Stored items
-------------------------

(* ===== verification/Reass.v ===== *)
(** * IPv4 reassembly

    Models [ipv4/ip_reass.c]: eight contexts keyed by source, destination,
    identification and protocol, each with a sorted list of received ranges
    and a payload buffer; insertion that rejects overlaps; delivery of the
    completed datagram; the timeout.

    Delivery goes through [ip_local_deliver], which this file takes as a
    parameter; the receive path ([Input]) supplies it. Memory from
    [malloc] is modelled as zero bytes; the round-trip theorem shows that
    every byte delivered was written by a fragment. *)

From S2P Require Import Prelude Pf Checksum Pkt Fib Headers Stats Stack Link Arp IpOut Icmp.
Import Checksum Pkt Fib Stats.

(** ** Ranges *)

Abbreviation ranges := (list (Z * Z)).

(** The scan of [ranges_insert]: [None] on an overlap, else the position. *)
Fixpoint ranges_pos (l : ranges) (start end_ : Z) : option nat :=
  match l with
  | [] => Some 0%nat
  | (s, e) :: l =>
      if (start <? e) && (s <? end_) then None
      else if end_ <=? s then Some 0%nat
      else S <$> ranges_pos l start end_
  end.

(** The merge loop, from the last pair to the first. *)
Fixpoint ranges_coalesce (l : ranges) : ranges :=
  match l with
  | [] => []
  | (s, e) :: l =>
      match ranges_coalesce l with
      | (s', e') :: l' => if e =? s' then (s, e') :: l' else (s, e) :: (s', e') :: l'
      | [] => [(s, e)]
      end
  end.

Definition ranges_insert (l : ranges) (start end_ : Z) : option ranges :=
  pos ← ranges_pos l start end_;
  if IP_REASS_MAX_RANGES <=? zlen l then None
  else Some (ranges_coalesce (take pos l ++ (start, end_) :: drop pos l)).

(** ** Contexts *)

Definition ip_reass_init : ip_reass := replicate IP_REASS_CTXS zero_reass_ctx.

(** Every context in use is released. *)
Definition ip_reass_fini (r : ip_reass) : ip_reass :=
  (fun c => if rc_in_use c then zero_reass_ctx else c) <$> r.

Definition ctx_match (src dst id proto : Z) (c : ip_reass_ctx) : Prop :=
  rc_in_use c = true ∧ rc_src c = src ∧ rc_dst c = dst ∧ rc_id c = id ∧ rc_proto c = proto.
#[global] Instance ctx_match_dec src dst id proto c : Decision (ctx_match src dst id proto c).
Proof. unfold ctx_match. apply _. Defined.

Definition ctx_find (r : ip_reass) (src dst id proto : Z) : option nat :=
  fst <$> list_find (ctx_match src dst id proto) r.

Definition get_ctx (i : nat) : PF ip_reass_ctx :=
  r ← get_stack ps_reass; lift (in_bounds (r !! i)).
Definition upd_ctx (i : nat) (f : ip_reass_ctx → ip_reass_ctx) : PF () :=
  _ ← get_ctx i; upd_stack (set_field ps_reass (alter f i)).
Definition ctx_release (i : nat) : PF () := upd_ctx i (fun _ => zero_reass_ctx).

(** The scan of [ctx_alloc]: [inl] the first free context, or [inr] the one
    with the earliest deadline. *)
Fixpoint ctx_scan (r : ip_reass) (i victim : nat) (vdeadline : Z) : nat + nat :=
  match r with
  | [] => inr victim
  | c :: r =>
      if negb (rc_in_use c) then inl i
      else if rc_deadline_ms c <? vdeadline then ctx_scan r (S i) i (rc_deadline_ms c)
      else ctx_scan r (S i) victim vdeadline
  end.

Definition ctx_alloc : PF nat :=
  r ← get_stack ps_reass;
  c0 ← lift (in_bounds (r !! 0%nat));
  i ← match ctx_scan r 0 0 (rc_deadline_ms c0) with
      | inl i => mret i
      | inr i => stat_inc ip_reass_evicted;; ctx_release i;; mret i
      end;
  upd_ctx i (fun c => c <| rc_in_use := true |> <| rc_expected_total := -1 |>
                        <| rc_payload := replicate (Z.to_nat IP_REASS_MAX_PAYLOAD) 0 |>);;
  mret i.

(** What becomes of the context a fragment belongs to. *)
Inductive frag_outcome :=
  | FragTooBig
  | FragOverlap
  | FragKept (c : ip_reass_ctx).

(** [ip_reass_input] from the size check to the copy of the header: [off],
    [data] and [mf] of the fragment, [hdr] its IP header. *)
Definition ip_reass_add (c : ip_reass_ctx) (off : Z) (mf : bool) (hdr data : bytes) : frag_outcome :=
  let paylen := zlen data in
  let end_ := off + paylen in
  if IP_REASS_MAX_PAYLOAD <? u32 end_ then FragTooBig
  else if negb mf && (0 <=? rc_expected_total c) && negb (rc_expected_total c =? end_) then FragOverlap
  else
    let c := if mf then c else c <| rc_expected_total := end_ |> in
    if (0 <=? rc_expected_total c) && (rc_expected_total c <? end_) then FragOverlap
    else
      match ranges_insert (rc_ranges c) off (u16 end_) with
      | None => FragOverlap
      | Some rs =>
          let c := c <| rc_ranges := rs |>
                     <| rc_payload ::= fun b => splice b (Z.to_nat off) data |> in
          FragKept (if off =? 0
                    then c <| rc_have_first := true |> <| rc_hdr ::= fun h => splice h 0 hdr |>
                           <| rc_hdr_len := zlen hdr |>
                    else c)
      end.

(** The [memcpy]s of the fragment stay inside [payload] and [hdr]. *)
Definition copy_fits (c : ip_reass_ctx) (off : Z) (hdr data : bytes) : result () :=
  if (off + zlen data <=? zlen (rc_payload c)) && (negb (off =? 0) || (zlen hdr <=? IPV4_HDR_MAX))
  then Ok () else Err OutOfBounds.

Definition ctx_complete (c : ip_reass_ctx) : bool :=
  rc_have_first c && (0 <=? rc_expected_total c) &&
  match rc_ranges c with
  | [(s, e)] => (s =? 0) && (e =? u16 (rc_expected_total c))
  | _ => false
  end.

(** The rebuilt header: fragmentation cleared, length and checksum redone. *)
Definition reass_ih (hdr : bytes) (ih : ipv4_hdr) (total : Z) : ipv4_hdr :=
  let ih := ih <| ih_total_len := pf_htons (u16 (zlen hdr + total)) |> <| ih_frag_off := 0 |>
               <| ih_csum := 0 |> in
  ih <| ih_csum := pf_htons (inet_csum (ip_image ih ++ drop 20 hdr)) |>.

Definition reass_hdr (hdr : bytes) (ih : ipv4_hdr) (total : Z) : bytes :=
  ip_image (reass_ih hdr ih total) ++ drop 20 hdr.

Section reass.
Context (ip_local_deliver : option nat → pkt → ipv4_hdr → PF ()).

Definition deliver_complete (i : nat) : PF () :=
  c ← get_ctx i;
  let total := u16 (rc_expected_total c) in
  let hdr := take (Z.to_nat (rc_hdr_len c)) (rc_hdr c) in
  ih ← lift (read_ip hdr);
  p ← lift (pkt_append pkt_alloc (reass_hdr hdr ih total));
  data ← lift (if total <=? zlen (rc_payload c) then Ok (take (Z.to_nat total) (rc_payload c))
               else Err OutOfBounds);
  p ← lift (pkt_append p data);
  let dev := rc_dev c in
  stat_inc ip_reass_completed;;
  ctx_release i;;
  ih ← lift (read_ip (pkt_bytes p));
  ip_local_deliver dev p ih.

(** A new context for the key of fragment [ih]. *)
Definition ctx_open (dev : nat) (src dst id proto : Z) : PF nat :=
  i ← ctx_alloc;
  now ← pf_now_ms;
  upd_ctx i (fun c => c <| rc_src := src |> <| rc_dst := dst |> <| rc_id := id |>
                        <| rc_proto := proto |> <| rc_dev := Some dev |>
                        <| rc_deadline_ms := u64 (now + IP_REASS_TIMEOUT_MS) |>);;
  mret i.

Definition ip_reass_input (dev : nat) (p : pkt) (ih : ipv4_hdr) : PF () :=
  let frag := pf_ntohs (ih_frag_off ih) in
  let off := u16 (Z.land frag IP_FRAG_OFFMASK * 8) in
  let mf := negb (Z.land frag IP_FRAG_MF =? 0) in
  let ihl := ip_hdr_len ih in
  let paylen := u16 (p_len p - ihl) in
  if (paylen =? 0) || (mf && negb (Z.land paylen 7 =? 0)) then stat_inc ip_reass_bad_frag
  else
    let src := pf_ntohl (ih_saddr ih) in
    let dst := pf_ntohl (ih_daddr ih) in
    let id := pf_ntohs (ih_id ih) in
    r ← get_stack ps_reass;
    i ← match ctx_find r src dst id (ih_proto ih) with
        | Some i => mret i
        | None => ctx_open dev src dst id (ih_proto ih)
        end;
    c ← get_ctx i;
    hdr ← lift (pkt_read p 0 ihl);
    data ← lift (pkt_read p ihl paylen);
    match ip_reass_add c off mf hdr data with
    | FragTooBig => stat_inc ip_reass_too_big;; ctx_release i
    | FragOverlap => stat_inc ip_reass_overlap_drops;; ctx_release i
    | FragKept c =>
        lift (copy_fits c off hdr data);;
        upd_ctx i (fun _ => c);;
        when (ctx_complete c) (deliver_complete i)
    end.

-------------------------

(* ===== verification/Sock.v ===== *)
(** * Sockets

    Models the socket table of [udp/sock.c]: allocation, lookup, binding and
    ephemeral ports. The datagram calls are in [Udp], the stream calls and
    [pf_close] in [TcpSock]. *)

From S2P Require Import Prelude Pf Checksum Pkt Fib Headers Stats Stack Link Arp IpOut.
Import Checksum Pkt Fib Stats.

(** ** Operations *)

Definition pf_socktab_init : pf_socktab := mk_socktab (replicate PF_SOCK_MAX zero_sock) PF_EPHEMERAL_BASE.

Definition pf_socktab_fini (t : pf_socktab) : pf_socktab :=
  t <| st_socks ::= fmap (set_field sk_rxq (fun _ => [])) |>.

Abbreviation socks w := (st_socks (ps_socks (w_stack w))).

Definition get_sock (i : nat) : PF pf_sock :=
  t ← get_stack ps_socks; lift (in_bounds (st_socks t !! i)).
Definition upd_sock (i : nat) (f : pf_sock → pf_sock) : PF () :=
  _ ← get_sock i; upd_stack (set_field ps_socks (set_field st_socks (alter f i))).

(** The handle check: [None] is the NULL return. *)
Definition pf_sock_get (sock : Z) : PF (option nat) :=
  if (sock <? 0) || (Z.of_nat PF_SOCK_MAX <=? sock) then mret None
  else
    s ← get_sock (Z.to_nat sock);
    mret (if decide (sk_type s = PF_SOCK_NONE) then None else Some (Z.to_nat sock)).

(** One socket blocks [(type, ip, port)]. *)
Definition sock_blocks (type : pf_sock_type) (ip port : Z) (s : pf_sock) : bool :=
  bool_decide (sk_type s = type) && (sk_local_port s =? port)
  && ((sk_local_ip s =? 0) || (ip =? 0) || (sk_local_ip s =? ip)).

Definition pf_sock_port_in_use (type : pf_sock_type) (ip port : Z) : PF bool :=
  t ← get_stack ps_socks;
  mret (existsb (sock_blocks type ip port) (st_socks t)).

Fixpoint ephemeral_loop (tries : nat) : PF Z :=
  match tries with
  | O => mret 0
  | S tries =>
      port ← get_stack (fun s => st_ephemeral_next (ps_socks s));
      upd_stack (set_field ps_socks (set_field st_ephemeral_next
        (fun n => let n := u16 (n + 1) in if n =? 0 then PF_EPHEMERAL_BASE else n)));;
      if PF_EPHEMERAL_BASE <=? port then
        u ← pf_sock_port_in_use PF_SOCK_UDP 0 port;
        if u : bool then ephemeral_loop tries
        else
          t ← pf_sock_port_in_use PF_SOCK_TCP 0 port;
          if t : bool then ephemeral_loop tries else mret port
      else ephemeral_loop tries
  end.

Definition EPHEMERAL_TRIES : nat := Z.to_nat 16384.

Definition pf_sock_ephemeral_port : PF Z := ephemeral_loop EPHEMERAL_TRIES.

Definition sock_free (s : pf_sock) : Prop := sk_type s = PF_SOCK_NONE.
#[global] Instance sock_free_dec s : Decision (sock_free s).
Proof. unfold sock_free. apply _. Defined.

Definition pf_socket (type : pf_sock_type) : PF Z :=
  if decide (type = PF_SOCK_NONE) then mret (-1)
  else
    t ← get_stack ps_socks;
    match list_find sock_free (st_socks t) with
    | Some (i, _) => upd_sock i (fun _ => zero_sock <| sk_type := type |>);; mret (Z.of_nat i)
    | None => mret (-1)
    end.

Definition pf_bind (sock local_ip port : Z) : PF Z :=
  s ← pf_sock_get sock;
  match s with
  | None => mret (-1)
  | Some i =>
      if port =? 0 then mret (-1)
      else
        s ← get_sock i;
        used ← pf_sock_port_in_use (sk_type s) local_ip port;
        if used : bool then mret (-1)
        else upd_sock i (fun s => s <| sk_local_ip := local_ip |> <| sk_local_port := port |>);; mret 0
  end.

-------------------------

Repeat word for word the lines above that run from the line containing "Definition pf_socktab_fini (t" through the line containing "mret (existsb (sock_blocks", both ends included, and nothing else.

Definition pf_socktab_fini (t : pf_socktab) : pf_socktab :=
  t <| st_socks ::= fmap (set_field sk_rxq (fun _ => [])) |>.

Abbreviation socks w := (st_socks (ps_socks (w_stack w))).

Definition get_sock (i : nat) : PF pf_sock :=
  t ← get_stack ps_socks; lift (in_bounds (st_socks t !! i)).
Definition upd_sock (i : nat) (f : pf_sock → pf_sock) : PF () :=
  _ ← get_sock i; upd_stack (set_field ps_socks (set_field st_socks (alter f i))).

(** The handle check: [None] is the NULL return. *)
Definition pf_sock_get (sock : Z) : PF (option nat) :=
  if (sock <? 0) || (Z.of_nat PF_SOCK_MAX <=? sock) then mret None
  else
    s ← get_sock (Z.to_nat sock);
    mret (if decide (sk_type s = PF_SOCK_NONE) then None else Some (Z.to_nat sock)).

(** One socket blocks [(type, ip, port)]. *)
Definition sock_blocks (type : pf_sock_type) (ip port : Z) (s : pf_sock) : bool :=
  bool_decide (sk_type s = type) && (sk_local_port s =? port)
  && ((sk_local_ip s =? 0) || (ip =? 0) || (sk_local_ip s =? ip)).

Definition pf_sock_port_in_use (type : pf_sock_type) (ip port : Z) : PF bool :=
  t ← get_stack ps_socks;
  mret (existsb (sock_blocks type ip port) (st_socks t)).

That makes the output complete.